Exercise brief >> Reproduce every entry exactly.

Records to use >>
Lemma lets_go_down code b evs :
  Forall lets_go evs -> foldl (event_down code) b evs = true -> b = true /\ ~ In (mkEvent EV_KEY code 0) evs.
Proof.
  intros H. revert b. induction H as [|e evs He _ IH]; intros b E; [split; [done|intros []]|]. cbn [foldl] in E.
  apply IH in E as [E Hn]. unfold event_down, lets_go in *. destruct (Z.eqb_spec (ev_kind e) EV_KEY) as [Ek|Ek]; cbn [andb] in E.
  - rewrite (He Ek) in E. destruct (Z.eqb_spec (ev_code e) code); [done|]. split; [done|]. intros [->|H]; [done|by apply Hn].
  - split; [done|]. intros [->|H]; [done|by apply Hn].
Qed.

(** ** The scratch *)

Definition core (s : Injector) : Injector := s <| ij_scratch := [] |> <| ij_used := 0 |>.
Definition Ready (s : Injector) : Prop := zlen (ij_scratch s) = SCRATCH.

(** [evs] is what is written so far, and nothing else of [s0] has changed. *)
Record Wrote (s0 s : Injector) (evs : list Event) : Prop := mkWrote {
  wr_ready : Ready s;
  wr_used : ij_used s = zlen evs;
  wr_evs : take (length evs) (ij_scratch s) = evs;
  wr_core : core s = core s0;
}.

Lemma wrote_start s : Ready s -> Wrote s (s <| ij_used := 0 |>) [].
Proof. intros H. by split. Qed.
Lemma pad_with_spec id pads p :
  Distinct pads -> pad_with id pads = Some p <-> exists i, 0 <= i /\ get_at pads i = Some (Some p) /\ ps_id p = id.
Proof.
  intros Hd. unfold pad_with. split.
  - destruct (position _ pads) as [[i q]|] eqn:E; [|done]. cbn. intros [= ->]. apply position_elem in E as (Hi & Hg & Hp). exists i. split; [done|].
    split; [done|]. by apply Z.eqb_eq.
  - intros (i & Hi & Hg & Hid). destruct (position _ pads) as [[j q]|] eqn:E.
    + apply position_elem in E as (Hj & Hgj & Hq). apply Z.eqb_eq in Hq. cbn. assert (i = j) as -> by (eapply di_ids; [done..|congruence]). congruence.
    + apply position_None in E. rewrite Forall_forall in E. specialize (E p (proj1 (list_elem_of_In _ _) (get_at_flatten _ _ _ Hg))). apply Z.eqb_neq in E. done.
Qed.

Lemma pad_with_None id pads i p : Distinct pads -> pad_with id pads = None -> 0 <= i -> get_at pads i = Some (Some p) -> ps_id p <> id.
Proof. intros Hd E Hi Hg Hid. assert (pad_with id pads = Some p) as E' by (apply pad_with_spec; eauto). congruence. Qed.

Lemma pad_with_ext id pads pads' :
  Distinct pads -> Distinct pads' ->
  (forall p, ps_id p = id -> (exists i, 0 <= i /\ get_at pads i = Some (Some p)) <-> exists i, 0 <= i /\ get_at pads' i = Some (Some p)) ->
  pad_with id pads = pad_with id pads'.
Proof.
  intros Hd Hd' H. apply option_eq. intros p. rewrite !pad_with_spec by done.
  split; intros (i & Hi & Hg & <-); destruct (H p eq_refl) as [H1 H2]; [destruct H1 as (j & ? & ?)|destruct H2 as (j & ? & ?)]; eauto.
Qed.

Lemma get_put_slot (pads : list (option PadSlot)) i j o :
  0 <= i < zlen pads -> 0 <= j -> get_at (put_at pads i o) j = if decide (j = i) then Some o else get_at pads j.
Proof. intros Hi Hj. destruct (decide (j = i)) as [->|]; [by rewrite get_put_at_eq|]. by rewrite get_put_at_ne by lia. Qed.

(** A slot written, with the pad it held or with a new one. *)
Lemma put_some_ok pads i o p' :
  Distinct pads -> 0 <= i -> get_at pads i = Some o -> (forall p, o = Some p -> ps_id p = ps_id p') ->
  (o = None -> pad_with (ps_id p') pads = None) ->
  Distinct (put_at pads i (Some p')) /\
  forall id, pad_with id (put_at pads i (Some p')) = if decide (ps_id p' = id) then Some p' else pad_with id pads.
Proof.
  intros Hd Hi Hg Hsame Hnew. pose proof (get_at_lt _ _ _ Hi Hg) as Hlt.
  assert (forall j p, 0 <= j -> j <> i -> get_at pads j = Some (Some p) -> ps_id p <> ps_id p') as Hother.
  { intros j p Hj Hji Hgj E. destruct o as [q|].
    - apply Hji. eapply (di_ids _ Hd); [done..|]. by rewrite (Hsame q).
    - by eapply pad_with_None in E; eauto. }
  assert (Distinct (put_at pads i (Some p'))) as Hd'.
  { split; [rewrite zlen_put_at; apply Hd|]. intros j k p q Hj Hk. rewrite !get_put_slot by lia. intros Ep Eq E.
    destruct (decide (j = i)) as [->|Hji], (decide (k = i)) as [->|Hki]; simplify_eq;
      [done|exfalso; eapply (Hother k q); [done..|congruence]|exfalso; eapply (Hother j p); [done..|congruence]|].
    by eapply (di_ids _ Hd). }
  split; [done|]. intros id. destruct (decide (ps_id p' = id)) as [<-|Hne].
  - apply pad_with_spec; [done|]. exists i. rewrite get_put_at_eq by lia. done.
  - apply pad_with_ext; [done..|]. intros p <-. split; intros (j & Hj & Hgj); exists j; (split; [done|]); rewrite get_put_slot in * by lia.
    + destruct (decide (j = i)); by simplify_eq.
    + destruct (decide (j = i)) as [->|]; [|done]. rewrite Hg in Hgj. injection Hgj as ->. by rewrite (Hsame p) in Hne.
Qed.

Response to this exercise >>
Lemma lets_go_down code b evs :
  Forall lets_go evs -> foldl (event_down code) b evs = true -> b = true /\ ~ In (mkEvent EV_KEY code 0) evs.
Proof.
  intros H. revert b. induction H as [|e evs He _ IH]; intros b E; [split; [done|intros []]|]. cbn [foldl] in E.
  apply IH in E as [E Hn]. unfold event_down, lets_go in *. destruct (Z.eqb_spec (ev_kind e) EV_KEY) as [Ek|Ek]; cbn [andb] in E.
  - rewrite (He Ek) in E. destruct (Z.eqb_spec (ev_code e) code); [done|]. split; [done|]. intros [->|H]; [done|by apply Hn].
  - split; [done|]. intros [->|H]; [done|by apply Hn].
Qed.

(** ** The scratch *)

Definition core (s : Injector) : Injector := s <| ij_scratch := [] |> <| ij_used := 0 |>.
Definition Ready (s : Injector) : Prop := zlen (ij_scratch s) = SCRATCH.

(** [evs] is what is written so far, and nothing else of [s0] has changed. *)
Record Wrote (s0 s : Injector) (evs : list Event) : Prop := mkWrote {
  wr_ready : Ready s;
  wr_used : ij_used s = zlen evs;
  wr_evs : take (length evs) (ij_scratch s) = evs;
  wr_core : core s = core s0;
}.

Lemma wrote_start s : Ready s -> Wrote s (s <| ij_used := 0 |>) [].
Proof. intros H. by split. Qed.
Lemma pad_with_spec id pads p :
  Distinct pads -> pad_with id pads = Some p <-> exists i, 0 <= i /\ get_at pads i = Some (Some p) /\ ps_id p = id.
Proof.
  intros Hd. unfold pad_with. split.
  - destruct (position _ pads) as [[i q]|] eqn:E; [|done]. cbn. intros [= ->]. apply position_elem in E as (Hi & Hg & Hp). exists i. split; [done|].
    split; [done|]. by apply Z.eqb_eq.
  - intros (i & Hi & Hg & Hid). destruct (position _ pads) as [[j q]|] eqn:E.
    + apply position_elem in E as (Hj & Hgj & Hq). apply Z.eqb_eq in Hq. cbn. assert (i = j) as -> by (eapply di_ids; [done..|congruence]). congruence.
    + apply position_None in E. rewrite Forall_forall in E. specialize (E p (proj1 (list_elem_of_In _ _) (get_at_flatten _ _ _ Hg))). apply Z.eqb_neq in E. done.
Qed.

Lemma pad_with_None id pads i p : Distinct pads -> pad_with id pads = None -> 0 <= i -> get_at pads i = Some (Some p) -> ps_id p <> id.
Proof. intros Hd E Hi Hg Hid. assert (pad_with id pads = Some p) as E' by (apply pad_with_spec; eauto). congruence. Qed.

Lemma pad_with_ext id pads pads' :
  Distinct pads -> Distinct pads' ->
  (forall p, ps_id p = id -> (exists i, 0 <= i /\ get_at pads i = Some (Some p)) <-> exists i, 0 <= i /\ get_at pads' i = Some (Some p)) ->
  pad_with id pads = pad_with id pads'.
Proof.
  intros Hd Hd' H. apply option_eq. intros p. rewrite !pad_with_spec by done.
  split; intros (i & Hi & Hg & <-); destruct (H p eq_refl) as [H1 H2]; [destruct H1 as (j & ? & ?)|destruct H2 as (j & ? & ?)]; eauto.
Qed.

Lemma get_put_slot (pads : list (option PadSlot)) i j o :
  0 <= i < zlen pads -> 0 <= j -> get_at (put_at pads i o) j = if decide (j = i) then Some o else get_at pads j.
Proof. intros Hi Hj. destruct (decide (j = i)) as [->|]; [by rewrite get_put_at_eq|]. by rewrite get_put_at_ne by lia. Qed.

(** A slot written, with the pad it held or with a new one. *)
Lemma put_some_ok pads i o p' :
  Distinct pads -> 0 <= i -> get_at pads i = Some o -> (forall p, o = Some p -> ps_id p = ps_id p') ->
  (o = None -> pad_with (ps_id p') pads = None) ->
  Distinct (put_at pads i (Some p')) /\
  forall id, pad_with id (put_at pads i (Some p')) = if decide (ps_id p' = id) then Some p' else pad_with id pads.
Proof.
  intros Hd Hi Hg Hsame Hnew. pose proof (get_at_lt _ _ _ Hi Hg) as Hlt.
  assert (forall j p, 0 <= j -> j <> i -> get_at pads j = Some (Some p) -> ps_id p <> ps_id p') as Hother.
  { intros j p Hj Hji Hgj E. destruct o as [q|].
    - apply Hji. eapply (di_ids _ Hd); [done..|]. by rewrite (Hsame q).
    - by eapply pad_with_None in E; eauto. }
  assert (Distinct (put_at pads i (Some p'))) as Hd'.
  { split; [rewrite zlen_put_at; apply Hd|]. intros j k p q Hj Hk. rewrite !get_put_slot by lia. intros Ep Eq E.
    destruct (decide (j = i)) as [->|Hji], (decide (k = i)) as [->|Hki]; simplify_eq;
      [done|exfalso; eapply (Hother k q); [done..|congruence]|exfalso; eapply (Hother j p); [done..|congruence]|].
    by eapply (di_ids _ Hd). }
  split; [done|]. intros id. destruct (decide (ps_id p' = id)) as [<-|Hne].
  - apply pad_with_spec; [done|]. exists i. rewrite get_put_at_eq by lia. done.
  - apply pad_with_ext; [done..|]. intros p <-. split; intros (j & Hj & Hgj); exists j; (split; [done|]); rewrite get_put_slot in * by lia.
    + destruct (decide (j = i)); by simplify_eq.
    + destruct (decide (j = i)) as [->|]; [|done]. rewrite Hg in Hgj. injection Hgj as ->. by rewrite (Hsame p) in Hne.
Qed.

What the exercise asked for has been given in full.